+++ THE INPUT
Module Detail.
Record t := mk {
  homeTeam : string;
  homeOwner : string;
  homeScore : Q;
  homeRoster : list DetailEntry.t;
  homeChampionships : list string;
  awayTeam : string;
  awayOwner : string;
  awayScore : Q;
  awayChampionships : list string;
  awayRoster : list DetailEntry.t }.
End Detail.

(** ** The provider and the effects of a handler *)

Inductive client := greenClient | whiteClient.

Inductive call :=
  | GetLeagueInfo (c : client) (seasonId : Z)
  | GetTeamsAtWeek (c : client) (seasonId scoringPeriodId : Z)
  | GetBoxscoreForWeek (c : client) (seasonId matchupPeriodId scoringPeriodId : Z).

(** The provider is a black box: each call is answered with a rejection
    (carrying [error.message]) or with data, and the answer may depend on
    the calls issued before it. *)
Record provider := {
  getLeagueInfo : list call → client → Z → string + LeagueInfo.t;
  getTeamsAtWeek : list call → client → Z → Z → string + list Team.t;
  getBoxscoreForWeek : list call → client → Z → Z → Z → string + list Boxscore.t }.

(** An [async] computation: it reads the log of the provider calls issued
    so far, extends it, and either throws a message or returns. *)
Definition io (A : Type) : Type := list call → (string + A) * list call.

#[global] Instance io_ret : MRet io := λ A a h, (inr a, h).
#[global] Instance io_bind : MBind io := λ A B f m h,
  match m h with
  | (inl e, h') => (inl e, h')
  | (inr a, h') => f a h'
  end.

(** [await] of one provider call. *)
Definition await {A} (c : call) (answer : list call → string + A) : io A :=
  λ h, (answer h, (h ++ [c])%list).

(** [await Promise.all([p1, p2])]: both calls are issued, in this order,
    before either answer is looked at.  When both reject, the rejection of
    the first is taken. *)
Definition all {A B} (p1 : io A) (p2 : io B) : io (A * B) :=
  λ h, let '(r1, h1) := p1 h in
       let '(r2, h2) := p2 h1 in
       (match r1, r2 with
        | inl e, _ => inl e
        | _, inl e => inl e
        | inr a, inr b => inr (a, b)
        end, h2).

(** What a handler sends: [res.json(body)] or
    [res.status(code).json({ error })]. *)
Inductive response (A : Type) :=
  | Ok (body : A)
  | Error (code : Z) (error : string).
Arguments Ok {A} body.
Arguments Error {A} code error.

Definition status {A} (r : response A) : Z :=
  match r with
  | Ok _ => 200
  | Error code _ => code
  end.

(** [try { ... } catch (error) { res.status(500).json(...) }]. *)
Definition try_catch {A} (body : io (response A)) (h : list call)
  : response A * list call :=
  match body h with
  | (inl e, h') => (Error 500 e, h')
  | (inr r, h') => (r, h')
  end.

(** ** The handlers of [server.js] *)

Module Config.
Record t := mk {
  leagueId : Z;
  seasonId : Z }.
End Config.

(** The entry [teamMap[team.id]] of [getMatchups]. *)
Module TeamRef.
Record t := mk {
  name : string;
  id : Z }.
End TeamRef.

Definition positionOrder : list (string * Z) :=
  [("QB", 1); ("RB", 2); ("WR", 3); ("TE", 4); ("FLEX", 5); ("RB/WR/TE", 5);
   ("D/ST", 6); ("K", 7); ("Bench", 99); ("IR", 100)].

(** [positionOrder[slot] || 99]: the number of one of the ten own keys,
    [99] for a name the object does not have, and for a name it inherits
    from [Object.prototype] the inherited function or object, which is
    truthy and not a number ([None]). *)
Definition priority (slot : string) : option Z :=
  match Js.get positionOrder slot with
  | Some n => Some (Js.or_int (Some n) 99)
  | None => if bool_decide (slot ∈ Js.object_prototype) then None else Some 99
  end.

(** [slot !== 'Bench' && slot !== 'IR']. *)
Definition starter_slot (slot : string) : bool :=
  bool_decide (slot ≠ "Bench") && bool_decide (slot ≠ "IR").

(** The comparator of the standings sort (lines 71-74). *)
Definition standings_cmp (a b : Standing.t) : Q :=
  if bool_decide (Standing.wins b ≠ Standing.wins a)
  then inject_Z (Standing.wins b - Standing.wins a)
  else (Standing.points b - Standing.points a)%Q.

(** The comparator of the roster sort (lines 203-207). *)
Definition roster_cmp (a b : RosterEntry.t) : Q :=
  if RosterEntry.isStarter a && negb (RosterEntry.isStarter b) then (-1)%Q
  else if negb (RosterEntry.isStarter a) && RosterEntry.isStarter b then 1%Q
  else Js.minus (priority (RosterEntry.slotPosition a))
                (priority (RosterEntry.slotPosition b)).

(** The comparator of [formatRoster] (line 276). *)
Definition detail_cmp (a b : DetailEntry.t) : Q :=
  Js.minus (priority (DetailEntry.position a))
           (priority (DetailEntry.position b)).

(** The [map] callback of the roster handler (lines 197-203). *)
Definition roster_entry (player : Player.t) : RosterEntry.t :=
  {| RosterEntry.name := Player.fullName player;
     RosterEntry.position := Player.defaultPosition player;
     RosterEntry.proTeam := Player.proTeamAbbreviation player;
     RosterEntry.isStarter := starter_slot (Player.rosteredPosition player);
     RosterEntry.slotPosition := Player.rosteredPosition player |}.

(** The [map] callback of [formatRoster] (lines 269-275). *)
Definition detail_entry (player : Player.t) : DetailEntry.t :=
  {| DetailEntry.name := Player.fullName player;
     DetailEntry.position := Player.rosteredPosition player;
     DetailEntry.points := Js.or_number (Player.totalPoints player) 0;
     DetailEntry.projected :=
       match Player.projectedPointBreakdown player with
       | Some breakdown => Js.sum_values breakdown
       | None => 0%Q
       end |}.

Definition formatRoster (roster : list Player.t) : list DetailEntry.t :=
  Js.sort detail_cmp
    (detail_entry <$>
       filter (λ player, starter_slot (Player.rosteredPosition player)) roster).

Section Server.
(** [teams.json], the [LEAGUES] table and the two clients are fixed when
    the process starts. *)
Variable teamsData : gmap string (gmap string OwnerInfo.t).
Variable LEAGUES : client → Config.t.
Variable P : provider.

(** [teamsData[division]?.[key]]. *)
Definition ownerInfo_of (division key : string) : option OwnerInfo.t :=
  teamsData !! division ≫= λ teams, teams !! key.

(** [ownerInfo?.owner || '']. *)
Definition owner_of (ownerInfo : option OwnerInfo.t) : string :=
  Js.or_string (ownerInfo ≫= OwnerInfo.owner) EmptyString.

(** [ownerInfo?.wins?.filter(year => year !== '') || []]; an array, even
    an empty one, is truthy. *)
Definition championships_of (ownerInfo : option OwnerInfo.t) : list string :=
  match ownerInfo ≫= OwnerInfo.wins with
  | Some wins => filter (λ year, year ≠ EmptyString) wins
  | None => []
  end.

(** [LEAGUES[division]] and the choice of the client, for a division that
    passed the [includes] test. *)
Definition client_of (division : string) : client :=
  if bool_decide (division = "green") then greenClient else whiteClient.

Definition division_of (c : client) : string :=
  match c with
  | greenClient => "green"
  | whiteClient => "white"
  end.

Definition fetchLeagueInfo (c : client) (seasonId : Z) : io LeagueInfo.t :=
  await (GetLeagueInfo c seasonId) (λ h, getLeagueInfo P h c seasonId).

Definition fetchTeams (c : client) (seasonId scoringPeriodId : Z)
  : io (list Team.t) :=
  await (GetTeamsAtWeek c seasonId scoringPeriodId)
        (λ h, getTeamsAtWeek P h c seasonId scoringPeriodId).

Definition fetchBoxscores (c : client)
    (seasonId matchupPeriodId scoringPeriodId : Z) : io (list Boxscore.t) :=
  await (GetBoxscoreForWeek c seasonId matchupPeriodId scoringPeriodId)
        (λ h, getBoxscoreForWeek P h c seasonId matchupPeriodId scoringPeriodId).

(** The [map] callback of [getLeagueData] (lines 57-70). *)
Definition standing_of (division : string) (team : Team.t) : Standing.t :=
  let ownerInfo := ownerInfo_of division (Js.toString (Team.id team)) in
  {| Standing.id := Team.id team;
     Standing.name := Team.name team;
     Standing.owner := owner_of ownerInfo;
     Standing.championships := championships_of ownerInfo;
     Standing.wins := Team.wins team;
     Standing.losses := Team.losses team;
     Standing.ties := Team.ties team;
     Standing.points := Team.totalPointsScored team;
     Standing.pointsAgainst := Team.regularSeasonPointsAgainst team |}.

(** The Standings Builder: [teams.map(...).sort(...)]. *)
Definition build_standings (division : string) (teams : list Team.t)
  : list Standing.t :=
  Js.sort standings_cmp (standing_of division <$> teams).

Definition getLeagueData (c : client) (seasonId : Z) : io LeagueData.t :=
  leagueInfo ← fetchLeagueInfo c seasonId;
  teams ← fetchTeams c seasonId (LeagueInfo.currentScoringPeriodId leagueInfo);
  let division := division_of c in
  let standings := build_standings division teams in
  mret {| LeagueData.name := LeagueInfo.name leagueInfo;
          LeagueData.currentWeek := LeagueInfo.currentMatchupPeriodId leagueInfo;
          LeagueData.standings := standings |}.

(** [teams.forEach(team => { teamMap[team.id] = ... })]. *)
Definition build_teamMap (teams : list Team.t) : gmap Z TeamRef.t :=
  foldl (λ teamMap team,
           <[Team.id team := {| TeamRef.name := Team.name team;
                                TeamRef.id := Team.id team |}]> teamMap)
        ∅ teams.

(** The Matchup Summarizer: the [scoreboard.map(...)] of [getMatchups]. *)
Definition summarize (scoreboard : list Boxscore.t) (teams : list Team.t)
  : list Matchup.t :=
  let teamMap := build_teamMap teams in
  (λ matchup,
     {| Matchup.homeTeam :=
          Js.or_string (TeamRef.name <$> teamMap !! Boxscore.homeTeamId matchup)
                       "Unknown";
        Matchup.homeTeamId := Boxscore.homeTeamId matchup;
        Matchup.homeScore := Boxscore.homeScore matchup;
        Matchup.awayTeam :=
          Js.or_string (TeamRef.name <$> teamMap !! Boxscore.awayTeamId matchup)
                       "Unknown";
        Matchup.awayTeamId := Boxscore.awayTeamId matchup;
        Matchup.awayScore := Boxscore.awayScore matchup |}) <$> scoreboard.

Definition getMatchups (c : client) (seasonId week : Z) : io (list Matchup.t) :=
  '(scoreboard, teams) ← all (fetchBoxscores c seasonId week week)
                             (fetchTeams c seasonId week);
  mret (summarize scoreboard teams).

(** [['green', 'white'].includes(division)]. *)
Definition valid_division (division : string) : bool :=
  bool_decide (division ∈ ["green"; "white"]).

(** [GET /api/league/:division]. *)
Definition league_handler (division : string)
  : list call → response League.t * list call :=
  try_catch (
    if negb (valid_division division) then mret (Error 400 "Invalid division")
    else
      let client := client_of division in
      let config := LEAGUES client in
      data ← getLeagueData client (Config.seasonId config);
      matchups ← getMatchups client (Config.seasonId config)
                             (LeagueData.currentWeek data);
      mret (Ok {| League.data := data; League.matchups := matchups |})).

(** The two fetches every team-scoped handler starts with. *)
Definition fetchWeek (client : client) (config : Config.t)
  : io (list Boxscore.t * list Team.t) :=
  leagueInfo ← fetchLeagueInfo client (Config.seasonId config);
  all (fetchBoxscores client (Config.seasonId config)
         (LeagueInfo.currentMatchupPeriodId leagueInfo)
         (LeagueInfo.currentScoringPeriodId leagueInfo))
      (fetchTeams client (Config.seasonId config)
         (LeagueInfo.currentScoringPeriodId leagueInfo)).

(** The Roster Formatter: [roster.map(...).sort(...)]. *)
Definition format_roster (roster : list Player.t) : list RosterEntry.t :=
  Js.sort roster_cmp (roster_entry <$> roster).

(** The [find] of the roster handler (lines 179-181). *)
Definition find_team_boxscore (boxscores : list Boxscore.t) (teamId : string)
  : option Boxscore.t :=
  Js.find (λ box, Js.eq_parsed (Boxscore.homeTeamId box) (Js.parseInt teamId)
                  || Js.eq_parsed (Boxscore.awayTeamId box) (Js.parseInt teamId))
          boxscores.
++++++
■ WHAT NEEDS TO BE DONE
Here the job is to transcribe the lines from the first line of the data through the line containing "(** ** The provider", inclusive, exactly and with nothing else.

■ ANSWER SPACE
Module Detail.
Record t := mk {
  homeTeam : string;
  homeOwner : string;
  homeScore : Q;
  homeRoster : list DetailEntry.t;
  homeChampionships : list string;
  awayTeam : string;
  awayOwner : string;
  awayScore : Q;
  awayChampionships : list string;
  awayRoster : list DetailEntry.t }.
End Detail.

(** ** The provider and the effects of a handler *)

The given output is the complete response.